Humility is knowing our rightful place. Humility is about recognizing the pain that our sin has caused.
Humility is not about wallowing in it.
We are all too familiar with the wounds that our faults have caused, but humility also knows that we are not our sin.
Humility is approaching God as Heb 4:16 tells us:
“…the high priest we have is not incapable of feeling our weaknesses with us, but has been put to the test in exactly the same way as ourselves, apart from sin. Let us, then, have no fear in approaching the throne of grace to receive mercy and to find grace when we are in need of help.”
False humility does not dare approach “the Throne of Grace”. We are “unworthy” it says… and we believe it. It makes as much sense as not going to our doctor until we feel better.
True humility acknowledges our faults and our frailty, but knows that Grace, Mercy, and Compassion are freely offered, and freely given. Ours is to ask, and then to accept, and finally and too often the most difficult, to forgive… ourselves.
“…walking through the compulsions and hurts of our lives…” seems counter-intuitive. We each respond in our own way, but eventually we learn that…
Denial is delusion.
Giving up grows nothing good.
Struggle feeds our compulsions.
Wrestling drains us in our battles.
In spite of our natural response to fight with our compulsions, not engaging them is the way they are overcome. The magnet of their pull drags us back into the struggle. We are sorely tempted, if only to quiet the tempest in our minds.

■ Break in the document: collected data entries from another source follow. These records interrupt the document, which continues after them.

(* ===== verification/VirtioTheorems.v ===== *)
(** * Correctness of the disk driver *)

From Stdlib Require Import ZArith Lia.
From stdpp Require Import base gmap strings numbers list.
From S2P Require Import Prelude Address Bytes Bio Log Uart Virtio.

Local Open Scope Z_scope.

(** All arrays have [NUM] elements and the indices their width. *)
Record disk_wf (d : Disk) : Prop := {
  wf_desc : length (v_desc d) = 8%nat;
  wf_free : length (v_free d) = 8%nat;
  wf_info : length (v_info d) = 8%nat;
  wf_ops : length (v_ops d) = 8%nat;
  wf_ring : length (av_ring (v_avail d)) = 8%nat;
  wf_avail : 0 ≤ av_idx (v_avail d) < 2 ^ 16;
  wf_used : 0 ≤ v_used_idx d < 2 ^ 16;
}.

Lemma at_ok {A} (xs : list A) (i : nat) x : xs !! i = Some x → at_ xs (Z.of_nat i) = Done x.
Proof. intros H. unfold at_. by rewrite Nat2Z.id, H. Qed.

Lemma set_at_ok {A} (xs : list A) (i : nat) x : (i < length xs)%nat → set_at xs (Z.of_nat i) x = Done (<[i := x]> xs).
Proof. intros H. unfold set_at. rewrite (proj2 (Z.ltb_lt _ _)) by lia. by rewrite Nat2Z.id. Qed.

(** The lowest free descriptor. *)
Definition lowest_free (fr : list bool) (i : nat) : Prop := fr !! i = Some true ∧ ∀ j, (j < i)%nat → fr !! j = Some false.

Lemma alloc_scan d r : ∀ k, (∀ j, (j < k)%nat → v_free d !! j = Some false) → length (v_free d) = (k + r)%nat →
  (∃ i, lowest_free (v_free d) i ∧
     for_each_until (seqZ (Z.of_nat k) (Z.of_nat r)) alloc_round d = Done (inl (Z.of_nat i, with_free d (<[i := false]> (v_free d))))) ∨
  ((∀ j, (j < k + r)%nat → v_free d !! j = Some false) ∧
     for_each_until (seqZ (Z.of_nat k) (Z.of_nat r)) alloc_round d = Done (inr d)).
Proof.
  induction r as [|r IH]; intros k Hk Hlen.
  - right. split; [intros j Hj; apply Hk; lia|]. done.
  - rewrite seqZ_cons by lia. cbn [for_each_until]. unfold alloc_round at 2 4.
    destruct (lookup_lt_is_Some_2 (v_free d) k) as [b Hb]; [lia|]. rewrite (at_ok _ _ _ Hb). cbn [mbind outcome_bind]. destruct b.
    + left. exists k. split; [by split|]. rewrite set_at_ok by lia. done.
    + replace (Z.succ (Z.of_nat k)) with (Z.of_nat (S k)) by lia. replace (Z.pred (Z.of_nat (S r))) with (Z.of_nat r) by lia.
      destruct (IH (S k)) as [H|[Hall H]]; [|lia|by left|].
      * intros j Hj. destruct (decide (j = k)) as [->|]; [done|]. apply Hk. lia.
      * right. split; [intros j Hj; apply Hall; lia|done].
Qed.

Lemma alloc_desc_ok d : length (v_free d) = 8%nat →
  (∃ i, lowest_free (v_free d) i ∧ alloc_desc d = Done (Some (Z.of_nat i), with_free d (<[i := false]> (v_free d)))) ∨
  ((∀ j, (j < 8)%nat → v_free d !! j = Some false) ∧ alloc_desc d = Done (None, d)).
Proof.
  intros Hl. unfold alloc_desc, for_range_until. change (seqZ 0 (NUM - 0)) with (seqZ (Z.of_nat 0) (Z.of_nat 8)).
  destruct (alloc_scan d 8 0) as [(i & Hi & ->)|[Hall ->]]; [lia|done| |]; eauto.
Qed.

Lemma lowest_free_lt fr i : length fr = 8%nat → lowest_free fr i → (i < 8)%nat.
Proof. intros Hl [H _]. apply lookup_lt_Some in H. lia. Qed.

(** The three descriptors that are taken. *)
Record taken3 (fr : list bool) (i0 i1 i2 : nat) : Prop := {
  t3_0 : lowest_free fr i0;
  t3_1 : lowest_free (<[i0 := false]> fr) i1;
  t3_2 : lowest_free (<[i1 := false]> (<[i0 := false]> fr)) i2;
}.

Lemma taken3_distinct fr i0 i1 i2 : length fr = 8%nat → taken3 fr i0 i1 i2 →
  i0 ≠ i1 ∧ i0 ≠ i2 ∧ i1 ≠ i2 ∧ (i0 < 8)%nat ∧ (i1 < 8)%nat ∧ (i2 < 8)%nat ∧
  fr !! i0 = Some true ∧ fr !! i1 = Some true ∧ fr !! i2 = Some true.
Proof.
  intros Hl [[H0 _] [H1 _] [H2 _]].
  pose proof (lookup_lt_Some _ _ _ H0) as L0. pose proof (lookup_lt_Some _ _ _ H1) as L1. pose proof (lookup_lt_Some _ _ _ H2) as L2.
  rewrite ?length_insert in *.
  assert (i0 ≠ i1) by (intros <-; by rewrite list_lookup_insert_eq in H1 by lia).
  assert (i1 ≠ i2) by (intros <-; by rewrite list_lookup_insert_eq in H2 by (rewrite length_insert; lia)).
  rewrite list_lookup_insert_ne in H2 by done.
  assert (i0 ≠ i2) by (intros <-; by rewrite list_lookup_insert_eq in H2 by lia).
  rewrite list_lookup_insert_ne in H1 by done. rewrite list_lookup_insert_ne in H2 by done.
  rewrite Hl in *. split_and!; done.
Qed.

Definition take3 (fr : list bool) (i0 i1 i2 : nat) : list bool := <[i2 := false]> (<[i1 := false]> (<[i0 := false]> fr)).



Section Ops.
Context {U : Type} {MM : Mmio U} {P : Type} {WU : WakeUp P} (free_chan : Z) (ops_addr status_addr : Z → Z).


(** With three free descriptors [alloc3_desc] takes the lowest ones. *)
Lemma alloc3_ok d procs i0 i1 i2 : length (v_free d) = 8%nat → taken3 (v_free d) i0 i1 i2 →
  alloc3_desc free_chan d procs = Done (Some [Z.of_nat i0; Z.of_nat i1; Z.of_nat i2], with_free d (take3 (v_free d) i0 i1 i2), procs).
Proof.
  intros Hl Ht. unfold alloc3_desc, for_range_until. change (seqZ 0 (3 - 0)) with [0; 1; 2]. cbn [for_each_until].
  assert (∀ e i, length (v_free e) = 8%nat → lowest_free (v_free e) i →
    alloc_desc e = Done (Some (Z.of_nat i), with_free e (<[i := false]> (v_free e)))) as Ha.
  { intros e i Hle [Hi Hlow]. destruct (alloc_desc_ok e Hle) as [(k & [Hk Hk'] & ->)|[Hall _]].
    - assert (k = i) as ->; [|done]. destruct (Nat.lt_trichotomy k i) as [?|[?|?]]; [|done|].
      + specialize (Hlow k). rewrite Hk in Hlow. by discriminate Hlow.
      + specialize (Hk' i). rewrite Hi in Hk'. by discriminate Hk'.
    - pose proof (lookup_lt_Some _ _ _ Hi). rewrite Hall in Hi by lia. done. }
  rewrite (Ha d i0 Hl (t3_0 _ _ _ _ Ht)). cbn [mbind outcome_bind app].
  rewrite (Ha (with_free d _) i1); [|cbn; by rewrite length_insert|apply Ht]. cbn [mbind outcome_bind app].
  rewrite (Ha (with_free (with_free d _) _) i2); [|cbn; by rewrite !length_insert|apply Ht]. done.
Qed.

(** The chain of a request. *)
Record chain_at (ds : list VQDesc) (i0 i1 i2 : nat) (buf : Z) (writing : bool) : Prop := {
  ch_0 : ds !! i0 = Some (mkDesc (ops_addr (Z.of_nat i0)) 16 VRING_DESC_F_NEXT (Z.of_nat i1));
  ch_1 : ds !! i1 = Some (mkDesc buf BSIZE (Z.lor (if writing then 0 else VRING_DESC_F_WRITE) VRING_DESC_F_NEXT) (Z.of_nat i2));
  ch_2 : ds !! i2 = Some (mkDesc (status_addr (Z.of_nat i0)) 1 VRING_DESC_F_WRITE 0);
}.


(** The state after a request has been handed to the device. *)
Definition requested (d : Disk) (i0 i1 i2 : nat) (blockno buf : Z) (writing : bool) : Disk :=
  mkDisk (<[i2 := mkDesc (status_addr (Z.of_nat i0)) 1 VRING_DESC_F_WRITE 0]>
           (<[i1 := mkDesc buf BSIZE (Z.lor (if writing then 0 else VRING_DESC_F_WRITE) VRING_DESC_F_NEXT) (Z.of_nat i2)]>
             (<[i0 := mkDesc (ops_addr (Z.of_nat i0)) 16 VRING_DESC_F_NEXT (Z.of_nat i1)]> (v_desc d))))
    (mkAvail (av_idx (v_avail d) + 1) (<[Z.to_nat (av_idx (v_avail d) mod NUM) := Z.of_nat i0]> (av_ring (v_avail d))))
    (v_used d) (take3 (v_free d) i0 i1 i2) (v_used_idx d)
    (<[i0 := mkInfo (Some buf) 0xff true]> (v_info d))
    (<[i0 := mkReq (if writing then VIRTIO_BLK_T_OUT else VIRTIO_BLK_T_IN) 0 (blockno * (BSIZE / 512))]> (v_ops d)).

Lemma format_desc_ok d i0 i1 i2 blockno buf writing :
  disk_wf d → (i0 < 8)%nat → (i1 < 8)%nat → (i2 < 8)%nat → 0 ≤ blockno < 2 ^ 32 →
  format_desc ops_addr status_addr [Z.of_nat i0; Z.of_nat i1; Z.of_nat i2] blockno buf writing d =
    Done (Z.of_nat i0, with_info (with_desc (with_ops d (v_ops (requested d i0 i1 i2 blockno buf writing)))
      (v_desc (requested d i0 i1 i2 blockno buf writing))) (v_info (requested d i0 i1 i2 blockno buf writing))).
Proof.
  intros [Hd Hf Hi Ho _ _ _] L0 L1 L2 Hb. unfold format_desc. cbn [at_ unwrap lookup list_lookup Z.to_nat mbind outcome_bind].
  change (at_ [_; _; _] 0) with (Done (Z.of_nat i0)). change (at_ [_; _; _] 1) with (Done (Z.of_nat i1)).
  change (at_ [_; _; _] 2) with (Done (Z.of_nat i2)). cbn [mbind outcome_bind].
  rewrite umul_ok by (change (BSIZE / 512) with 2; lia). cbn [mbind outcome_bind].
  rewrite (set_at_ok (v_ops d)) by lia. cbn [mbind outcome_bind]. rewrite (set_at_ok (v_desc d)) by lia. cbn [mbind outcome_bind].
  rewrite (set_at_ok (<[i0:=_]> (v_desc d))) by (rewrite length_insert; lia). cbn [mbind outcome_bind].
  rewrite (set_at_ok (<[i1:=_]> _)) by (rewrite !length_insert; lia). cbn [mbind outcome_bind].
  rewrite (set_at_ok (v_info d)) by lia. done.
Qed.

Lemma rw_start_ok d u procs i0 i1 i2 blockno buf writing :
  disk_wf d → taken3 (v_free d) i0 i1 i2 → 0 ≤ blockno < 2 ^ 32 →
  rw_start free_chan ops_addr status_addr blockno buf writing d u procs =
    if av_idx (v_avail d) =? 2 ^ 16 - 1 then Panic "arithmetic overflow"
    else Done (Some (Z.of_nat i0), requested d i0 i1 i2 blockno buf writing, reg_write VIRTIO_MMIO_QUEUE_NOTIFY 0 u, procs).
Proof.
  intros Hwf Ht Hb. destruct (taken3_distinct _ _ _ _ (wf_free _ Hwf) Ht) as (_ & _ & _ & L0 & L1 & L2 & _).
  unfold rw_start. rewrite (alloc3_ok d procs i0 i1 i2 (wf_free _ Hwf) Ht). cbn [mbind outcome_bind].
  rewrite format_desc_ok; [|by destruct Hwf; split; cbn; try done; unfold take3; rewrite !length_insert|done..]. cbn [mbind outcome_bind].
  assert (0 ≤ av_idx (v_avail d) mod NUM < 8) as Hm by (apply Z.mod_pos_bound; done).
  cbn [v_avail with_info with_desc with_ops with_free].
  rewrite <- (Z2Nat.id (av_idx (v_avail d) mod NUM)) by lia. rewrite set_at_ok by (rewrite (wf_ring _ Hwf); lia). cbn [mbind outcome_bind].
  unfold u16add. pose proof (wf_avail _ Hwf) as Ha. destruct (Z.eqb_spec (av_idx (v_avail d)) (2 ^ 16 - 1)) as [He|Hne].
  - unfold chk, in_width. rewrite (proj2 (Z.ltb_ge _ _)) by lia. by rewrite andb_false_r.
  - rewrite chk_ok by lia. cbn [mbind outcome_bind]. done.
Qed.

Lemma requested_wf d i0 i1 i2 blockno buf writing :
  disk_wf d → av_idx (v_avail d) ≠ 2 ^ 16 - 1 → disk_wf (requested d i0 i1 i2 blockno buf writing).
Proof. intros [Hd Hf Hi Ho Hr Ha Hu] Hne. split; cbn; unfold take3; rewrite ?length_insert; try done. lia. Qed.






End Ops.


(** The driver after [init], all descriptors free. *)
Definition ready_disk : Disk := with_free new_disk (replicate 8 true).

Lemma ready_disk_wf : disk_wf ready_disk.
Proof. by split. Qed.

Lemma ready_taken : taken3 (v_free ready_disk) 0 1 2.
Proof. split; (split; [done|]); intros j Hj; (repeat (destruct j as [|j]; [done|])); lia. Qed.


(** Every request moves the index of the available ring by one, and the
    index is a checked 16-bit integer: whatever the device does, the request
    that finds it at 65535 panics. *)
Theorem rw_index_overflow {U} {MM : Mmio U} {P} {WU : WakeUp P} free_chan ops_addr status_addr d u procs i0 i1 i2 blockno buf writing
    (Hwf : disk_wf d) (Hfree : taken3 (v_free d) i0 i1 i2) (Hb : 0 ≤ blockno < 2 ^ 32) :
  if av_idx (v_avail d) =? 2 ^ 16 - 1 then rw_start free_chan ops_addr status_addr blockno buf writing d u procs = Panic "arithmetic overflow"
  else ∃ d' u', rw_start free_chan ops_addr status_addr blockno buf writing d u procs = Done (Some (Z.of_nat i0), d', u', procs) ∧
    av_idx (v_avail d') = av_idx (v_avail d) + 1.
Proof.
  rewrite (rw_start_ok _ _ _ _ _ _ i0 i1 i2) by done. destruct (_ =? _); [done|]. by eexists _, _.
Qed.

Lemma rw_index_overflow_witness :
  rw_start (MM := line_device) (WU := λ _ p, p) 0 (λ i, i) (λ i, i) 5 4096 true
    (with_avail ready_disk (mkAvail 65535 (replicate 8 0))) [] tt = Panic "arithmetic overflow".
Proof.
  apply (rw_index_overflow (MM := line_device) (WU := λ _ p, p) 0 (λ i, i) (λ i, i) (with_avail ready_disk (mkAvail 65535 (replicate 8 0))) [] tt 0 1 2);
    [by split|apply ready_taken|lia].
Defined.

(** With two requests in the hands of the device a third one finds only two
    free descriptors.  The driver takes them and then gives back descriptors 0
    and 1 instead: the header and the data descriptor of the first request are
    cleared and free while the device works on them, and descriptors 6 and 7 are
    lost. *)
Theorem alloc3_frees_in_flight {U} {MM : Mmio U} {P} {WU : WakeUp P} free_chan ops_addr status_addr u procs b1 b2 b3 a1 a2 a3 w1 w2 w3
    (H1 : 0 ≤ b1 < 2 ^ 32) (H2 : 0 ≤ b2 < 2 ^ 32) :
  ∃ d1 u1 d2 u2 d3 procs3,
    rw_start free_chan ops_addr status_addr b1 a1 w1 ready_disk u procs = Done (Some 0, d1, u1, procs) ∧
    rw_start free_chan ops_addr status_addr b2 a2 w2 d1 u1 procs = Done (Some 3, d2, u2, procs) ∧
    chain_at ops_addr status_addr (v_desc d2) 0 1 2 a1 w1 ∧
    rw_start free_chan ops_addr status_addr b3 a3 w3 d2 u2 procs = Done (None, d3, u2, procs3) ∧
    v_desc d3 !! 0%nat = Some new_desc ∧ v_desc d3 !! 1%nat = Some new_desc ∧
    v_free d3 = [true; true; false; false; false; false; false; false].
Proof.
  rewrite (rw_start_ok (MM := MM) _ _ _ _ _ _ 0 1 2); [|apply ready_disk_wf|apply ready_taken|done]. cbn [av_idx v_avail ready_disk with_free new_disk new_avail Z.eqb].
  set (d1 := requested _ _ ready_disk _ _ _ _ _ _). set (u1 := reg_write VIRTIO_MMIO_QUEUE_NOTIFY 0 u).
  assert (taken3 (v_free d1) 3 4 5) as Ht.
  { split; (split; [done|]); intros j Hj; (repeat (destruct j as [|j]; [done|])); lia. }
  eexists d1, u1, _, _, _, _. split; [done|].
  rewrite (rw_start_ok (MM := MM) _ _ _ _ _ _ 3 4 5); [|by apply requested_wf; [apply ready_disk_wf|]|exact Ht|done].
  change (av_idx (v_avail d1) =? 2 ^ 16 - 1) with false. split; [done|]. split; [by split|]. split; [done|]. done.
Qed.

Lemma alloc3_frees_in_flight_witness :
  ∃ d2 u2 d3 procs3, chain_at (λ i, i) (λ i, i) (v_desc d2) 0 1 2 4096 false ∧
    rw_start (MM := line_device) (WU := λ _ p, p) 0 (λ i, i) (λ i, i) 3 12288 false d2 u2 tt = Done (None, d3, u2, procs3) ∧
    v_desc d3 !! 0%nat = Some new_desc ∧ v_free d3 = [true; true; false; false; false; false; false; false].
Proof.
  destruct (alloc3_frees_in_flight (MM := line_device) (WU := λ _ p, p) 0 (λ i, i) (λ i, i) [] tt 1 2 3 4096 8192 12288 false false false
    ltac:(lia) ltac:(lia)) as (d1 & u1 & d2 & u2 & d3 & procs3 & E1 & E2 & Hc & E3 & Hd & _ & Hf).
  exists d2, u2, d3, procs3. split; [exact Hc|]. split; [exact E3|]. split; [exact Hd|exact Hf].
Defined.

Sometimes we stumble. Sometimes we do go back and wrestle with ourselves.
Flailing and grabbing at the mist grasps nothing.
Feeding our struggles guarantees their persistence.
False humility throws the debris of our weaknesses in our face while our compulsions laugh.
Starving them of attention drains their strength. When we no longer feed them, they wither.
“Walking through”, our faults means that though we are acutely aware of them, we manage to leave them behind. We feel them clawing for attention, but do not open an entrance. Our weaknesses do not define us.
Acceptance is at first reluctant and uncertain. The question is always, how can we “accept” our faults without buying into them? How do we leave behind what clings to us, if only for a fleeting moment of peace?
Acknowledge their presence. Agree with the truth that, “yes, I did ‘that’”, but know that, “I am more than ‘that’”. And there lies the groundwork of healing… “I am more than ‘that’”.
God’s Grace supports us in our “walking through” as we put one foot in front of the other, but only we can do the walking; God does the supporting.
We hazard a first step… and another… and then a third, and so we enter the haze of change as when we pass through the morning mist.
We cannot see very far. We worry about stumbling. We dread the unknown. We fear the uncharted path ahead and want to turn back to familiar ground. We want to change, yet we hesitate.
Are we on the right path? The chains of our habits hold us tightly. It can be paralyzing. How do you “move through” when you can’t move?
Tentative and hardly noticeable at first, but with gentle perseverance, we do move. The chains are stretched until they finally give way.
Gentle perseverance. Force only ensures that the struggle continues. There are no short-cuts, no way to speed the healing, nothing to make the pain go away as quickly as we’d like. God knows, and sadly it’s too true, that lessons are best learned when they are earned. In that remembering, we gain our freedom.
Our freedom is entered into as it dawns on us that everything teaches us. The true choice before us is whether or not we learn from our experience.
Our freedom comes through the humility of accepting that “we are not so perfect either”. It is only through that wisdom, too often learned the hard way, that we forgive other’s as we would like to be forgiven.
By walking through our hurts and compulsions, we take the step of the “Prodigal Son”. And like the prodigal father, our Father in heaven accepts us, redeems, restores, and heals us, and then celebrates our return.
God’s gaze is always there. It is radiant and warm. It exposes our deepest wounds and heals them with God’s Light. It withers the weeds and releases us from the tangled vines and brambles that our lives have become. We need only to turn to God’s gaze. We need only to allow it to heal us.
The wounds do eventually become scars, and the scars remain to remind us. We remember the pain, but it no longer tears at us.
God’s love and acceptance prepare us for the next growth ring in the tree of our life as we so slowly learn that…
Peace can only live in a peaceful heart.
Love grows where love is tended and nurtured.
Compassion sees us walking in the shoes of another.
We grow in the peace and love that only peace and love can nourish.
And so what once weighed us down in the mire and sludge of our protected hurts, fades at the speed of a dream.